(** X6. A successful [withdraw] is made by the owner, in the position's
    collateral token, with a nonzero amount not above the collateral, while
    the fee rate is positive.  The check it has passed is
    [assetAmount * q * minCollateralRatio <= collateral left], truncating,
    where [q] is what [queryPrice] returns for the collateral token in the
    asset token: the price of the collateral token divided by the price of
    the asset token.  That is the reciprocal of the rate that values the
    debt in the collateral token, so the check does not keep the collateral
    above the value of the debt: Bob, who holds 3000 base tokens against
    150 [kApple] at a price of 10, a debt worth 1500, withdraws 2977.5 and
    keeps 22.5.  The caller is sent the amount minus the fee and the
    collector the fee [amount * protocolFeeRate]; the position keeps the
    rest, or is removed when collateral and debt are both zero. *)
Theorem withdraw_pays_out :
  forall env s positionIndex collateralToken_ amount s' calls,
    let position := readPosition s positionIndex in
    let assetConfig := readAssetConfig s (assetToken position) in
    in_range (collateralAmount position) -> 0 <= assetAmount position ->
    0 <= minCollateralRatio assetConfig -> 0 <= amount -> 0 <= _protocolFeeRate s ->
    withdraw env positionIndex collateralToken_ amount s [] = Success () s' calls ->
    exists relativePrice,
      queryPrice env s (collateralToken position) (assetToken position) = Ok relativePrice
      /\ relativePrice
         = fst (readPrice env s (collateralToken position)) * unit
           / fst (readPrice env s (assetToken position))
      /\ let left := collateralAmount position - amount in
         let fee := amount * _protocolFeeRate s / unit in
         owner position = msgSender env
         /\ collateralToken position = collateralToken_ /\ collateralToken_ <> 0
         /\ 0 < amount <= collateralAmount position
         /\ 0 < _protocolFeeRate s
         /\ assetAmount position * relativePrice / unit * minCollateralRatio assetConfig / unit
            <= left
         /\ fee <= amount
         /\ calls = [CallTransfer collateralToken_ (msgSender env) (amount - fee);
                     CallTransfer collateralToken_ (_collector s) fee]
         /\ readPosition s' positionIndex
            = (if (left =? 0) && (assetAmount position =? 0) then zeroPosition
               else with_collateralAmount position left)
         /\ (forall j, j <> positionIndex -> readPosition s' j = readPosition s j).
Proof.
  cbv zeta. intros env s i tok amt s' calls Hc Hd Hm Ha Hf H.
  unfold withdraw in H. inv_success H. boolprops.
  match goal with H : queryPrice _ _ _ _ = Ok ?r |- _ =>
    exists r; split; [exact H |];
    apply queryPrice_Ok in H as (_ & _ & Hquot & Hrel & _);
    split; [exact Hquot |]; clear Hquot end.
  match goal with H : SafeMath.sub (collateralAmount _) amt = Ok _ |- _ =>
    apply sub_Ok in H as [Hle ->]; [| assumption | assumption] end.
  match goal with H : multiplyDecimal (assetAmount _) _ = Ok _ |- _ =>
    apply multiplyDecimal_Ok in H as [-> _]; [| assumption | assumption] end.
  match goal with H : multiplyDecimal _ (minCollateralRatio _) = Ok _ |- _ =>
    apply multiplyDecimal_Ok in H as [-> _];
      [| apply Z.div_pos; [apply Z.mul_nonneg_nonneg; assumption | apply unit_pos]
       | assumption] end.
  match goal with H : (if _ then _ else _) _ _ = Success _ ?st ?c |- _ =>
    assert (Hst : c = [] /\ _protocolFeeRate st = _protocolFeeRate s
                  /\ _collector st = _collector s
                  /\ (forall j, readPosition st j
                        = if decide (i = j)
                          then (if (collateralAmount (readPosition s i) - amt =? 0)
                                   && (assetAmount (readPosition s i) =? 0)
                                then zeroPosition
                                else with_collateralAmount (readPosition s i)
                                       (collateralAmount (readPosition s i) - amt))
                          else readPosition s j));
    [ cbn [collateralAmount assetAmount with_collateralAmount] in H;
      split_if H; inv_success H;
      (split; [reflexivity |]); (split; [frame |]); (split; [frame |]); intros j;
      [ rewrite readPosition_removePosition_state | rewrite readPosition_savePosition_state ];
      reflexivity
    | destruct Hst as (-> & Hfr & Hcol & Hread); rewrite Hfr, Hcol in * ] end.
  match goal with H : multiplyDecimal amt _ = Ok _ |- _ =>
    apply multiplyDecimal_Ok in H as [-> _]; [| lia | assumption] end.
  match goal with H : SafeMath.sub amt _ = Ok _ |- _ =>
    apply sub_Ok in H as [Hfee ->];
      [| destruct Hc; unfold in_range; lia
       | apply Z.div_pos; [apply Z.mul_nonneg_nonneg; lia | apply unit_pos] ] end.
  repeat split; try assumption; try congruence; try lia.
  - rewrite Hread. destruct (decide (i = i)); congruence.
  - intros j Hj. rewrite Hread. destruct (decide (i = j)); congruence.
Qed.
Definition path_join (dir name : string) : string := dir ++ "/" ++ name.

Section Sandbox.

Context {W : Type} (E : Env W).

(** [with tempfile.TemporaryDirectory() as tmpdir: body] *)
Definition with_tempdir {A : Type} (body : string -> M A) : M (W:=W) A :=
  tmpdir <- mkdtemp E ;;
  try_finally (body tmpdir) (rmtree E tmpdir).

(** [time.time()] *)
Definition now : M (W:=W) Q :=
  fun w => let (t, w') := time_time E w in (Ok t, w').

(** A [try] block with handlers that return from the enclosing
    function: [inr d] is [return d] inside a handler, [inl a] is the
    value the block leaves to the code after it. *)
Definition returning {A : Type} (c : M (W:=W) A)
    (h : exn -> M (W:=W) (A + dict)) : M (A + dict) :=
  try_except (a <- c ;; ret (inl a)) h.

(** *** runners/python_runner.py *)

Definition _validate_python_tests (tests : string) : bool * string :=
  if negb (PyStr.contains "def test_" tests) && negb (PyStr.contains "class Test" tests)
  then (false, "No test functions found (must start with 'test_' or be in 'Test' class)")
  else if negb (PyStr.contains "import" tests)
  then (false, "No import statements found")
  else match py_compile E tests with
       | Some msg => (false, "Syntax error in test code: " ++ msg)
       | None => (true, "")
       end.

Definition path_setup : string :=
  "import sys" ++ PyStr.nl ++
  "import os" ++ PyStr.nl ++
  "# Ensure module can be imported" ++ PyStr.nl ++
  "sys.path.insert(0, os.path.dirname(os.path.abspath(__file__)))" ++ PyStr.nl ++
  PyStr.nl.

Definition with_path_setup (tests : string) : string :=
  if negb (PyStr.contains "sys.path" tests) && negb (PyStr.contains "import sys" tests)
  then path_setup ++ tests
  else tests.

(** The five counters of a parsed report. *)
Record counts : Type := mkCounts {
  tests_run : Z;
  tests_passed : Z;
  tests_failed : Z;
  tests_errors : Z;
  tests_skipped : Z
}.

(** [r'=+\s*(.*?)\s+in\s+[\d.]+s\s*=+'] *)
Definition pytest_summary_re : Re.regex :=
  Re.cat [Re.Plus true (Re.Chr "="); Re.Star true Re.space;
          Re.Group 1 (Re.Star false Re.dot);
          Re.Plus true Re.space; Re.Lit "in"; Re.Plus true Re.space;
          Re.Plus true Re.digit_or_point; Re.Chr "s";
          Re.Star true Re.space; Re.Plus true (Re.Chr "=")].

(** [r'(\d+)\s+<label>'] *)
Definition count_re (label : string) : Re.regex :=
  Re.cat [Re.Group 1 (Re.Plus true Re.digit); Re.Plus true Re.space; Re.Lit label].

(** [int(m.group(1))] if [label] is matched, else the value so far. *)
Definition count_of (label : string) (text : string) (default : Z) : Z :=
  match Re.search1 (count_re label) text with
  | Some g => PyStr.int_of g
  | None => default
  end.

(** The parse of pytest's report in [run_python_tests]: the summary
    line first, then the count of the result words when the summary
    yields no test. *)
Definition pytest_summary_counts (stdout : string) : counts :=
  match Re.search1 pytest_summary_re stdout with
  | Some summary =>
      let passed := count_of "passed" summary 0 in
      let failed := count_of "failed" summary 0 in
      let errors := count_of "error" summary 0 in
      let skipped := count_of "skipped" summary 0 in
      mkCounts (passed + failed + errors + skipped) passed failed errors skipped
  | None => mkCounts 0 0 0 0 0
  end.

WHAT THE TASK REQUIRES:
All lines from the opening of the records through the line where "withdraw env positionIndex" occurs are to be output verbatim. No other line belongs in the answer.

TASK OUTPUT:
(** X6. A successful [withdraw] is made by the owner, in the position's
    collateral token, with a nonzero amount not above the collateral, while
    the fee rate is positive.  The check it has passed is
    [assetAmount * q * minCollateralRatio <= collateral left], truncating,
    where [q] is what [queryPrice] returns for the collateral token in the
    asset token: the price of the collateral token divided by the price of
    the asset token.  That is the reciprocal of the rate that values the
    debt in the collateral token, so the check does not keep the collateral
    above the value of the debt: Bob, who holds 3000 base tokens against
    150 [kApple] at a price of 10, a debt worth 1500, withdraws 2977.5 and
    keeps 22.5.  The caller is sent the amount minus the fee and the
    collector the fee [amount * protocolFeeRate]; the position keeps the
    rest, or is removed when collateral and debt are both zero. *)
Theorem withdraw_pays_out :
  forall env s positionIndex collateralToken_ amount s' calls,
    let position := readPosition s positionIndex in
    let assetConfig := readAssetConfig s (assetToken position) in
    in_range (collateralAmount position) -> 0 <= assetAmount position ->
    0 <= minCollateralRatio assetConfig -> 0 <= amount -> 0 <= _protocolFeeRate s ->
    withdraw env positionIndex collateralToken_ amount s [] = Success () s' calls ->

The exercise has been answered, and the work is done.